If you have ever tried it, you know how difficult active listening is. It requires you to be fully present in that conversation, to be focused on another person and their message and to be aware of what is going on in the discussion in any given moment. I remember how contradicting it felt to practice the active listening skill during our coaching classes. On one side, it drains your energy and you feel exhausted afterwards. On the other side, it feels incredibly rewarding to realize that you have understood the other person, their perspective is clear to you. In return in most cases, they are willing to continue the discussion with you and do their best to understand your position because they feel you appreciate and respect them enough to invest your energy to see their point of view. Ultimately, active listening requires you to put all your perspectives and unrelated thoughts on hold and see the discussed matter from another’s point of view. You “exit” yourself, take a walk “in another’s shoes”, realize how the world looks from those shoes and return to yourself with a real understanding of another’s perspective. It doesn’t mean you have to agree with that person’s position but you have created a solid foundation to build upon so that any further steps you take are grounded in reality, not in automatic assumptions.
Recently, as part of my preparations for the philosophy course I am taking, I read a very similar description of active listening skill as a habit that one needs to develop in order to gain most of any philosophical study. The same principle applies to active reading and active discussion (and not only in a philosophical context, of course). The latter, active discussion, can be seen in close relation with active listening where you are expected to engage actively both when you listen and when you talk – as two sides of one coin. A little more surprising to me was the notion of active reading. However, this seems unusual only until you consider that reading a book or an article is akin to having a discussion with the author. Of course, this discussion can stretch over space and time but the same principle of active engagement applies – if you want to avoid misunderstanding the author, you need to refrain from any automatic personal assumptions and train yourself in the skill of active reading.

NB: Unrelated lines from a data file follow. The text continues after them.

Fixpoint sr_collect {A B} (f : A -> BM B) (l : list A) : BM (list B) :=
  match l with
  | [] => mret []
  | a :: l' => b ← f a; bs ← sr_collect f l'; mret (b :: bs)
  end.

Definition bind_sort_keys (exprs : list OrderByExpr) : BM (list SortKey) := sr_collect bind_sort_key exprs.

Definition join_kind (op : JoinOperator) : res QueryError (JoinType * option AstExpr) :=
  '(ty, c) ← match op with
             | OpJoin c | OpInner c => Ok (JInner, Some c)
             | OpLeft c | OpLeftOuter c => Ok (JLeft, Some c)
             | OpRight c | OpRightOuter c => Ok (JRight, Some c)
             | OpFullOuter c => Ok (JFull, Some c)
             | OpCrossJoin _ => Ok (JInner, None)
             | OtherJoin => unsupported "join operator"
             end;
  match c with
  | None | Some ConstraintNone => Ok (ty, None)
  | Some (ConstraintOn expr) => Ok (ty, Some expr)
  | Some OtherConstraint => unsupported "join constraint"
  end.

Definition bind_table_factor (factor : TableFactor) : BM (LogicalNode * Scope) :=
  match factor with
  | OtherFactor => sr_lift (unsupported "FROM relation")
  | FactorTable name alias =>
      parts ← sr_lift (name_idents name);
      '(dataset_opt, leaf) ← sr_lift (match parts with
                                     | [t] => Ok (None, t)
                                     | [d; t] => Ok (Some d, t)
                                     | [_; d; t] => Ok (Some d, t)
                                     | _ => unsupported "name needs project.dataset.table"
                                     end);
      match system_resolve dataset_opt leaf with
      | Some relation => mret (LSystemScan relation, for_relation (Some (default leaf alias)) (system_schema relation))
      | None =>
          '(project, dataset, table_name) ← sr_lift (qualify_table_name name);
          table ← read (resolve_table project dataset table_name);
          mret (LScan table, for_relation (Some (default table_name alias)) (t_schema table))
      end
  end.

(** [ON], against the combined scope, which is popped before an error returns. *)
Definition bind_on (combined : Scope) (constraint : option AstExpr) : BM (option Expr) :=
  match constraint with
  | Some expr => fun scopes =>
      let '(scopes, _) := push_scope combined scopes in
      let '(scopes, bound) := bind expr scopes in
      let '(scopes, _) := pop_scope scopes in
      (scopes, map_ok Some bound)
  | None => mret None
  end.

(** One join of a FROM item, onto what is bound so far. *)
Definition bind_join (acc : LogicalNode * Scope) (join : Join) : BM (LogicalNode * Scope) :=
  let '(node, scope) := acc in
  '(right_node, rscope) ← bind_table_factor (j_relation join);
  '(join_type, constraint) ← sr_lift (join_kind (j_operator join));
  let combined := scope_concat scope rscope in
  on ← bind_on combined constraint;
  mret (LJoin node right_node on join_type (scope_schema scope) (scope_schema rscope), combined).

Fixpoint sr_fold {A B} (f : B -> A -> BM B) (b : B) (l : list A) : BM B :=
  match l with
  | [] => mret b
  | a :: l' => b ← f b a; sr_fold f b l'
  end.

Definition bind_table_with_joins (twj : TableWithJoins) : BM (LogicalNode * Scope) :=
  first ← bind_table_factor (twj_relation twj);
  sr_fold bind_join first (twj_joins twj).

(** One more item of a FROM list: a cross join. *)
Definition bind_cross (acc : LogicalNode * Scope) (item : TableWithJoins) : BM (LogicalNode * Scope) :=
  let '(node, scope) := acc in
  '(right_node, rscope) ← bind_table_with_joins item;
  mret (LJoin node right_node None JInner (scope_schema scope) (scope_schema rscope), scope_concat scope rscope).

Definition bind_from (items : list TableWithJoins) : BM (LogicalNode * Scope) :=
  match items with
  | [] => mret (LValues [MkTuple []], scope_empty)
  | first :: rest => acc ← bind_table_with_joins first; sr_fold bind_cross acc rest
  end.

Definition bind_select_item (item : SelectItem) : BM (list Expr) :=
  match item with
  | UnnamedExpr e | ExprWithAlias e => x ← bind e; mret [x]
  | Wildcard => scope ← current_scope "no scope for `*`"; mret (map EColumn (seq 0 (scope_len scope)))
  | OtherItem => sr_lift (unsupported "projection item")
  end.

Definition bind_select (select : Select) (order_by : option (list OrderByExpr)) : BM LogicalNode :=
  if s_distinct select then sr_lift (unsupported "DISTINCT")
  else if s_group_by select then sr_lift (unsupported "GROUP BY")
  else if s_having select then sr_lift (unsupported "HAVING")
  else
    '(source, scope) ← bind_from (s_from select);
    _ ← push_scope scope;
    after_where ← match s_selection select with
                  | Some pred => p ← bind pred; mret (LFilter source p)
                  | None => mret source
                  end;
    after_order ← match order_by with
                  | Some exprs =>
                      keys ← bind_sort_keys exprs;
                      scope ← current_scope "no scope for ORDER BY";
                      mret (LSort after_where keys (scope_schema scope))
                  | None => mret after_where
                  end;
    expressions ← sr_collect bind_select_item (s_projection select);
    _ ← pop_scope;
    mret (LProject after_order (concat expressions)).

Definition bind_limit (clause : LimitClause) (node : LogicalNode) : BM LogicalNode :=
  match clause with
  | OtherLimit => sr_lift (unsupported "`LIMIT offset, count`")
  | LimitOffset limit offset limit_by =>
      if limit_by then sr_lift (unsupported "LIMIT BY")
      else
        node ← match offset with
               | Some offset => count ← bind_count offset "OFFSET"; mret (LOffset node count)
               | None => mret node
               end;
        match limit with
        | Some limit => count ← bind_count limit "LIMIT"; mret (LLimit node count)
        | None => mret node
        end
  end.

Definition bind_query (q : AstQuery) : BM LogicalNode :=
  if q_fetch q then sr_lift (unsupported "FETCH")
  else
    order_by ← sr_lift (match q_order_by q with
                        | None => Ok None
                        | Some (OrderExpressions exprs) => Ok (Some exprs)
                        | Some OrderAll => unsupported "ORDER BY ALL"
                        end);
    match q_body q with
    | SelectBody select =>
        node ← bind_select select order_by;
        match q_limit_clause q with Some clause => bind_limit clause node | None => mret node end
    | ValuesBody _ | OtherBody => sr_lift (unsupported "query body")
    end.

(** ** CREATE *)

Definition bind_option (acc : bool * option string) (opt : ColumnOption) : BM (bool * option string) :=
  match opt with
  | OptNull => mret (true, acc.2)
  | OptNotNull => mret (false, acc.2)
  | OptDefault expr =>
      bound ← bind expr;
      json ← sr_lift (match expr_to_json bound with Some json => Ok json | None => Err (QInternal "serialize DEFAULT expression") end);
      mret (acc.1, Some json)
  | OtherOption => sr_lift (unsupported "column option")
  end.

Definition bind_column (col : ColumnDef) : BM Field :=
  ty ← sr_lift (bind_data_type (cd_type col));
  '(nullable, default) ← sr_fold bind_option (true, None) (cd_options col);
  mret (MkField (cd_name col) ty nullable default).

Definition bind_schema (columns : list ColumnDef) : BM Schema :=
  match columns with
  | [] => sr_lift (unsupported "CREATE TABLE with no columns")
  | _ => fields ← sr_collect bind_column columns; mret (MkSchema fields)
  end.

Definition bind_create_table (ct : AstCreateTable) : BM LogicalNode :=
  if ct_query ct then sr_lift (unsupported "CREATE TABLE ... AS SELECT")
  else if ct_like ct || ct_clone ct then sr_lift (unsupported "CREATE TABLE ... LIKE / CLONE")
  else if ct_constraints ct then sr_lift (unsupported "table constraints")
  else
    '(project, dataset, table) ← sr_lift (qualify_table_name (ct_name ct));
    p ← read (get_project project);
    project_meta ← sr_lift (found KProject project p);
    d ← read (get_dataset (pm_id project_meta) dataset);
    dataset_meta ← sr_lift (found KDataset dataset d);
    schema ← bind_schema (ct_columns ct);
    mret (LCreateTable (pm_id project_meta) (dm_id dataset_meta) table schema (ct_or_replace ct)).

Definition bind_create_schema (schema_name : SchemaName) (if_not_exists with_ options default_collate_spec : bool) : BM LogicalNode :=
  if with_ || options || default_collate_spec then sr_lift (unsupported "CREATE SCHEMA options")
  else
    match schema_name with
    | OtherName => sr_lift (unsupported "CREATE SCHEMA AUTHORIZATION")
    | SimpleName name =>
        '(project, dataset) ← sr_lift (dataset_name name);
        p ← read (get_project project);
        project_meta ← sr_lift (found KProject project p);
        mret (LCreateDataset (pm_id project_meta) dataset if_not_exists)
    end.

To sum up, automatic misunderstandings happen to all of us because we all have and use our individual assumptions when communicating with others. It doesn’t mean we cannot improve things. We can learn the skills of active listening, reading, discussing. This means to “exit” ourselves, do our best to understand another in the spirit in which they communicate their point to us and “return” to ourselves with a solid foundation for further steps grounded in reality.